__RECORDS SUPPLIED__:
* * * * * * *

(** ** Tokens *)
(** Running a bind. *)
Lemma bind_Done {A B} (m : P A) (f : A → P B) p a p' :
  m p = Done (a, p') → (m ≫= f) p = f a p'.
Proof. intros Hm. unfold mbind, P_bind. by rewrite Hm. Qed.
Lemma bind_run {A B} (m : P A) (f : A → P B) p :
  (m ≫= f) p = match m p with Done (a, p') => f a p' | Panic r => Panic r end.
Proof. unfold mbind, P_bind. by destruct (m p) as [[]|]. Qed.
Lemma bind_get {A B} (f : parser → A) (g : A → P B) p : (get f ≫= g) p = g (f p) p.
Proof. reflexivity. Qed.

Definition with_lex (l : Lexer) (p : parser) : parser :=
  MkParser l (inject p) (injecting p) (lastClosing p) (generatedParserResult p) (parseErrors p).

#[local] Arguments NextItem : simpl never.

Lemma next_item_returns fuel p :
  ready (lex p) → remaining (lex p) < fuel →
  ∃ l, next_item fuel p = Done (itemp l, with_lex l p) ∧ item_of (lex p) l.
Proof.
  revert p. induction fuel as [|fuel IH]; intros p Hrd Hf; [lia|].
  cbn. rewrite bind_get. destruct (NextItem_item _ Hrd) as (l & Hn & Hit). rewrite Hn.
  rewrite (bind_Done _ _ _ tt (with_lex l p)) by done.
  destruct (bool_decide (Typ (itemp l) = COMMENT)) eqn:Hc; [|by exists l].
  apply bool_decide_eq_true in Hc. destruct Hit as [Hi Hr Hp He].
  rewrite Hc in He. destruct He as [?|[?|He]]; [done..|].
  destruct (IH (with_lex l p) Hr) as (l' & Hn' & [Hi' Hr' Hp' He']).
  { destruct Hr as [Hin _]. unfold remaining, len in *. cbn. rewrite Hi in *. lia. }
  exists l'. split; [done|]. cbn in *. constructor; [congruence|done|lia|].
  destruct He' as [?|[?|?]]; auto. right; right. lia.
Qed.

(** The tokens still to be lexed, and those to be shifted or dropped; the
    end of the input never is. *)
Definition future (p : parser) : Z :=
  if injecting p then (if bool_decide (inject p ≤ 0) then 0 else Z.of_nat (remaining (lex p)) + 2)%Z
  else (Z.of_nat (remaining (lex p)) + 1)%Z.
Definition tokens_of (t : option Z) (p : parser) : Z :=
  match t with
  | Some t => if bool_decide (t = yyEofCode) then 0 else 1 + future p
  | None => future p
  end%Z.

Lemma future_pos p : (0 ≤ future p)%Z.
Proof. unfold future. repeat case_match; lia. Qed.

Lemma token_of_end char : (char ≤ 0)%Z → token_of char = yyEofCode.
Proof. intros. unfold token_of. by rewrite bool_decide_eq_true_2. Qed.

#[local] Arguments next_item : simpl never.

(** The current item is an error only after an error was recorded. *)
Definition sane (p : parser) : Prop := Typ (itemp (lex p)) = ERROR → parseErrors p ≠ [].

(** What a look at the next token leaves alone. *)
Record lexed (p p' : parser) : Prop := Lexed {
  lexed_ready : ready (lex p');
  lexed_errors : parseErrors p' = [] → parseErrors p = [];
  lexed_result : generatedParserResult p' = generatedParserResult p;
  lexed_sane : sane p → sane p';
}.

Lemma parser_Lex_tokens p :
  ready (lex p) →
  ∃ char p', parser_Lex p = Done (char, p') ∧ lexed p p' ∧
    (tokens_of (Some (token_of char)) p' ≤ future p)%Z.
Proof.
  intros Hrd. unfold parser_Lex. rewrite bind_get.
  destruct (injecting p) eqn:Hinj.
  - eexists _, _. split; [done|]. split; [by constructor|]. unfold tokens_of, future. cbn. rewrite Hinj.
    destruct (decide (inject p ≤ 0)%Z) as [Hle|Hle].
    + rewrite token_of_end by done. by rewrite !bool_decide_eq_true_2.
    + rewrite (bool_decide_eq_false_2 (inject p ≤ 0)%Z) by done. case_match; lia.
  - destruct (next_item_returns (S (S (remaining (lex p)))) p Hrd ltac:(lia)) as (l & Hn & Hit).
    rewrite bind_get, (bind_Done _ _ _ _ _ Hn). destruct Hit as [Hi Hr Hp He].
    assert (∀ c, (1 + (Z.of_nat (remaining l) + 1) ≤ Z.of_nat (remaining (lex p)) + 1)%Z →
      (tokens_of (Some (token_of c)) (with_lex l p) ≤ future p)%Z) as Hless.
    { intros c Hc. unfold tokens_of, future. cbn. rewrite Hinj. case_match; lia. }
    case_bool_decide as Herr.
    + eexists _, _. split; [done|]. split; [|apply future_pos].
      constructor; cbn; [done|by destruct (parseErrors p)|done|].
      intros _ _. by destruct (parseErrors p).
    + case_bool_decide as Heof.
      * eexists _, _. split; [done|]. split; [by constructor; [..|intros _ ?]|]. unfold tokens_of, future. cbn.
        rewrite Hinj, (bool_decide_eq_true_2 (0 ≤ 0)%Z) by lia. case_match; lia.
      * assert (1 + (Z.of_nat (remaining l) + 1) ≤ Z.of_nat (remaining (lex p)) + 1)%Z as Hlt.
        { destruct He as [?|[?|He]]; [done..|]. destruct Hr as [Hin _]. unfold remaining, len in *.
          rewrite Hi in *. lia. }
        case_bool_decide; (eexists _, _; split; [done|];
          split; [by constructor; [..|intros _ ?]|by apply Hless]).
Qed.

(** ** The potential *)
Definition potential (y : yyParser) (p : parser) : Z :=
  (2 * Z.of_nat (length (yyS y)) + credit (yystate y) + 20 * tokens_of (token y) p
   + 10 * (3 - Errflag y))%Z.

Record driver_ok (y : yyParser) (p : parser) : Prop := DriverOk {
  ok_ready : ready (lex p);
  ok_flag : (0 ≤ Errflag y ≤ 3)%Z;
  ok_top : yys <$> head (yyS y) = Some (yystate y);
  ok_states : Forall (λ v, is_state (yys v)) (yyS y);
}.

* * * * * * *

__WHAT YOU NEED TO DO__: Retrieve each line from the records above where the word "remaining" occurs.

__RESPONSE TO THIS TASK__:
  ready (lex p) → remaining (lex p) < fuel →
  { destruct Hr as [Hin _]. unfold remaining, len in *. cbn. rewrite Hi in *. lia. }
  if injecting p then (if bool_decide (inject p ≤ 0) then 0 else Z.of_nat (remaining (lex p)) + 2)%Z
  else (Z.of_nat (remaining (lex p)) + 1)%Z.
  - destruct (next_item_returns (S (S (remaining (lex p)))) p Hrd ltac:(lia)) as (l & Hn & Hit).
    assert (∀ c, (1 + (Z.of_nat (remaining l) + 1) ≤ Z.of_nat (remaining (lex p)) + 1)%Z →
      * assert (1 + (Z.of_nat (remaining l) + 1) ≤ Z.of_nat (remaining (lex p)) + 1)%Z as Hlt.
        { destruct He as [?|[?|He]]; [done..|]. destruct Hr as [Hin _]. unfold remaining, len in *.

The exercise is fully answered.